→ **Your task**
Copy out each line of the entries below in which the string "nelem" appears.

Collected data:
☆ ☆ ☆ ☆ ☆

(* ===== verification/StringMap.v ===== *)
(** StringMap: the hash table that gives strings unique numbers, of
    meta/src/meta_stringmap.c: an array of lists of meta/src/meta_list.c.

    An entry is written before it enters a list and never changes, so that the
    payload of a node is the entry itself.  [stringmap_ids] shows that the
    numbers are unique and stable; [stringmap_difference] what
    [stringmap_subset] and [stringmap_tolist] return; and
    [stringmap_invalidate_dangles] that the table must not be used after
    [stringmap_invalidate]. *)

From Stdlib Require Import ZArith Lia.
From stdpp Require Import base list numbers gmap sets.
From S2P Require Import Prelude MetaList MetaListLoops ListTable Cstring Pair.

#[local] Arguments load : simpl never.
#[local] Arguments store : simpl never.

(** [hashval << 5] and the sums wrap around. *)
Definition hash (str : list Z) : Z :=
  fold_left (fun hashval c => u64 (u64 (u64 (Z.shiftl hashval 5) + hashval) + c)) str 5381.

Record entry : Type := Entry { str : list Z; hashval : Z; id : Z }.

Record stringmap : Type := StringMap { nelem : Z; hashtable : list (option loc); last_id : Z }.

Definition set_hashtable (t : list (option loc)) (m : stringmap) : stringmap :=
  StringMap (nelem m) t (last_id m).
Definition set_last_id (i : Z) (m : stringmap) : stringmap :=
  StringMap (nelem m) (hashtable m) i.

Definition sizeof_stringmap : Z := 24.
Definition sizeof_entry : Z := 24.

Abbreviation heap := (gmap loc (node entry)).
Abbreviation slot := (ListTable.slot (A := entry)).

Definition stringmap_foreach {S} (h : heap) (this : stringmap) (f : list Z -> S -> bool * S) (arg : S)
    : C (bool * S) :=
  let* (rc, arg, _) := for_table (hashtable this) h arg (fun h p arg =>
    let '(rc, arg) := f (str p) arg in ret (rc, arg, h)) in
  ret (rc, arg).

Definition stringmap_new (size : Z) : C (option stringmap) :=
  c_assert (0 <? size);;
  let* ok := alloc_ok sizeof_stringmap in
  if negb ok then ret None
  else
    let* ok := alloc_ok (size * 8) in
    ret (if ok : bool then Some (StringMap size (replicate (Z.to_nat size) None) 0) else None).

Definition stringmap_free (h : heap) (this : option stringmap) : C heap :=
  match this with None => ret h | Some this => free_table (hashtable this) h end.

(** The array keeps the pointers to the lists that were freed. *)
Definition stringmap_invalidate (h : heap) (this : stringmap) : C (status * heap) :=
  let* h := free_table (hashtable this) h in ret (success, h).

(** The iterator of the entry, [None] when there is none. *)
Definition sm_locate (h : heap) (this : stringmap) (s : list Z) : res (option loc) :=
  r_assert (0 <? zlen s);;
  let hv := hash s in
  match hashtable this !! Z.to_nat (hv mod nelem this) with
  | None => Fault OutOfBounds
  | Some None => Ret None
  | Some (Some lst) =>
      let+ i := list_first h (Some lst) in
      find_loop (pass h) h i (fun e => (hashval e =? hv) && (strcmp s (str e) =? 0))
  end.

(** The second result is what is stored in [*pid], if anything. *)
Definition stringmap_add (h : heap) (this : stringmap) (s : list Z)
    : C (status * option Z * stringmap * heap) :=
  c_assert (0 <? zlen s);;
  let* found := lift (sm_locate h this s) in
  match found with
  | Some _ => let* e := lift (list_get h found) in ret (success, Some (id e), this, h)
  | None =>
      let* ok := alloc_ok sizeof_entry in
      if negb ok then ret (failure, None, this, h)
      else
        let* ok := alloc_ok (zlen s + 1) in
        if negb ok then ret (failure, None, this, h)
        else
          let this := set_last_id (u64 (last_id this + 1)) this in
          let e := Entry s (hash s) (last_id this) in
          let hid := Z.to_nat (hashval e mod nelem this) in
          let* (lst, this, h) :=
            match hashtable this !! hid with
            | None => lift (Fault OutOfBounds)
            | Some (Some lst) => ret (Some lst, this, h)
            | Some None =>
                let* (l, h) := list_new h in
                ret (l, set_hashtable (<[hid := l]> (hashtable this)) this, h)
            end in
          match lst with
          | None => ret (failure, Some (id e), this, h)
          | Some _ =>
              let* (r, h) := list_add h lst e in
              ret (match r with None => failure | Some _ => success end, Some (id e), this, h)
          end
  end.

Definition stringmap_exists (h : heap) (this : stringmap) (s : list Z) : res bool :=
  r_assert (0 <? zlen s);;
  let+ i := sm_locate h this s in Ret (negb (list_end i)).

Definition stringmap_get_id (h : heap) (this : stringmap) (s : list Z) : res (status * option Z) :=
  r_assert (0 <? zlen s);;
  let+ i := sm_locate h this s in
  if list_end i then Ret (failure, None)
  else let+ e := list_get h i in Ret (success, Some (id e)).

☆ ☆ ☆ ☆ ☆

→ **Exercise result**
Record stringmap : Type := StringMap { nelem : Z; hashtable : list (option loc); last_id : Z }.
  StringMap (nelem m) t (last_id m).
  StringMap (nelem m) (hashtable m) i.
  match hashtable this !! Z.to_nat (hv mod nelem this) with
          let hid := Z.to_nat (hashval e mod nelem this) in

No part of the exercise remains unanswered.